Once Upon a Time, I thought I had figured out the problem of this crust. I thought I had fit myself into a form smaller than my true self. And I was so fucking frustrated because it seemed like I’d break out, and then crust myself back in again, and then break out, and then crust myself back in, over and over and over.
Now, I think what I had really done was encase a relatively small but important part of myself in the crust. That part of me was trapped and disconnected. But it wasn’t all of me.
I was existing simultaneously inside and outside the crusty form. Caged and free in different measures. But for most of my life, my consciousness was mostly trapped inside. I mostly lived from inside the cage.
About five years ago, something happened to me that taught me to shift my consciousness out. And as I shifted back out into the light, I could be free, at least in part. And so I thought I had freed myself. And I feared that I had simply deluded myself.

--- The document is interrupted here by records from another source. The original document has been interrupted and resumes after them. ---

Definition read_tracee_memory (address : Z) (buffer : list Z) (size : Z) : HM (option Z * list Z) :=
  if (size =? 0) || (PEAK_DETACH_HELPER_MAX_PATCH_BYTES <? size) then hret (Some EINVAL, buffer)
  else
    do* r := read_memory_via_proc_mem address buffer (Z.to_nat size) in
    let '(e, buffer) := r in
    match e with
    | None => hret (None, buffer)
    | Some _ => read_memory_via_ptrace address buffer (Z.to_nat size)
    end.

Definition verify_tracee_memory (address : Z) (expected : list Z) (size : Z) : HM (option Z) :=
  do* r := read_tracee_memory address (k_garbage env) size in
  let '(e, actual) := r in
  hret (match e with
        | Some e => Some e
        | None => if bool_decide (take (Z.to_nat size) actual = take (Z.to_nat size) expected)
                  then None else Some EIO
        end).

(** ** Instructions *)

Definition pc_in_range (pc address size : Z) : bool :=
  if (address =? 0) || (size =? 0) then false
  else
    let finish := address +u64 size in
    if finish <=? address then false else (address <=? pc) && (pc <? finish).

Definition held_and_attached (tid : Z) : HM bool :=
  do* ts := get_held in
  hret (match find_held_thread tid ts with Some t => attached t | None => false end).

Definition validate_instruction (i : PeakDetachHelperInstruction) (err : Z) : HM (PeakDetachHelperStatus * Z) :=
  if ins_action i =? SET_PC then
    do* held := held_and_attached (ins_tid i) in
    if negb held then hret (PEAK_DETACH_HELPER_STATUS_PTRACE_ERROR, ESRCH)
    else
      do* r := peak_regs_get (ins_tid i) in
      hret (if negb (r.1 =? 0) then (PEAK_DETACH_HELPER_STATUS_REGISTER_ERROR, r.1)
            else (PEAK_DETACH_HELPER_STATUS_OK, err))
  else if ins_action i =? SINGLE_STEP_OUT_OF_RANGE then
    do* held := held_and_attached (ins_tid i) in
    hret (if negb held then (PEAK_DETACH_HELPER_STATUS_PTRACE_ERROR, ESRCH)
          else if (ins_address i =? 0) || (ins_size i =? 0)
                  || (PEAK_DETACH_HELPER_MAX_PATCH_BYTES <? ins_size i)
                  || (ins_address i +u64 ins_size i <=? ins_address i)
          then (PEAK_DETACH_HELPER_STATUS_PROTOCOL_ERROR, EINVAL)
          else (PEAK_DETACH_HELPER_STATUS_OK, err))
  else if ins_action i =? WRITE_MEMORY then
    hret (if (ins_address i =? 0) || (ins_size i =? 0)
             || (PEAK_DETACH_HELPER_MAX_PATCH_BYTES <? ins_size i)
          then (PEAK_DETACH_HELPER_STATUS_PROTOCOL_ERROR, EINVAL)
          else (PEAK_DETACH_HELPER_STATUS_OK, err))
  else hret (PEAK_DETACH_HELPER_STATUS_PROTOCOL_ERROR, EINVAL).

Then about three years ago, something happened that shoved my consciousness back inside the crusty form. I never forgot the light, and sometimes I would visit, but mostly I was living in the dark, trying to find my way out, wondering how the Hell I ended up back here, aghast at my own betrayal, but simultaneously accepting that I must have simply been deluded all along.
I misunderstood what was happening. When I was free, I thought I was freed. When I was back in the cage, I thought I’d turned myself in. I didn’t understand that my job wasn’t to escape, but to reunite my imprisoned self with my liberated self. I was always bigger than the cage. I could never be contained. Only part of me could be contained.
All this time I’ve been trying to break out of this crusty form. That is what has kept me going back to the trapped part over and over and over again, thinking I’d re-imprisoned myself. If I could only locate the key, or convince my jailers, or scale the wall, or kick down the door. If I could only logic up a plan or find the brute strength I need. If I could only understand my cage, I could figure it out.
But the only way to free myself was for the enlightened part of me to break in. Only the liberated part of me had the power to break through that fucking crust.
So what I really needed was to realise I was already free (at least for the most part). I needed to embody the vast, liberated part of myself – the self who actually had access to the resources needed to get through that crust. I could only ever free myself by being free first.
It has happened. The crust is broken. I can feel myself spilling out. I don’t know what happens now, but I’m excited to see.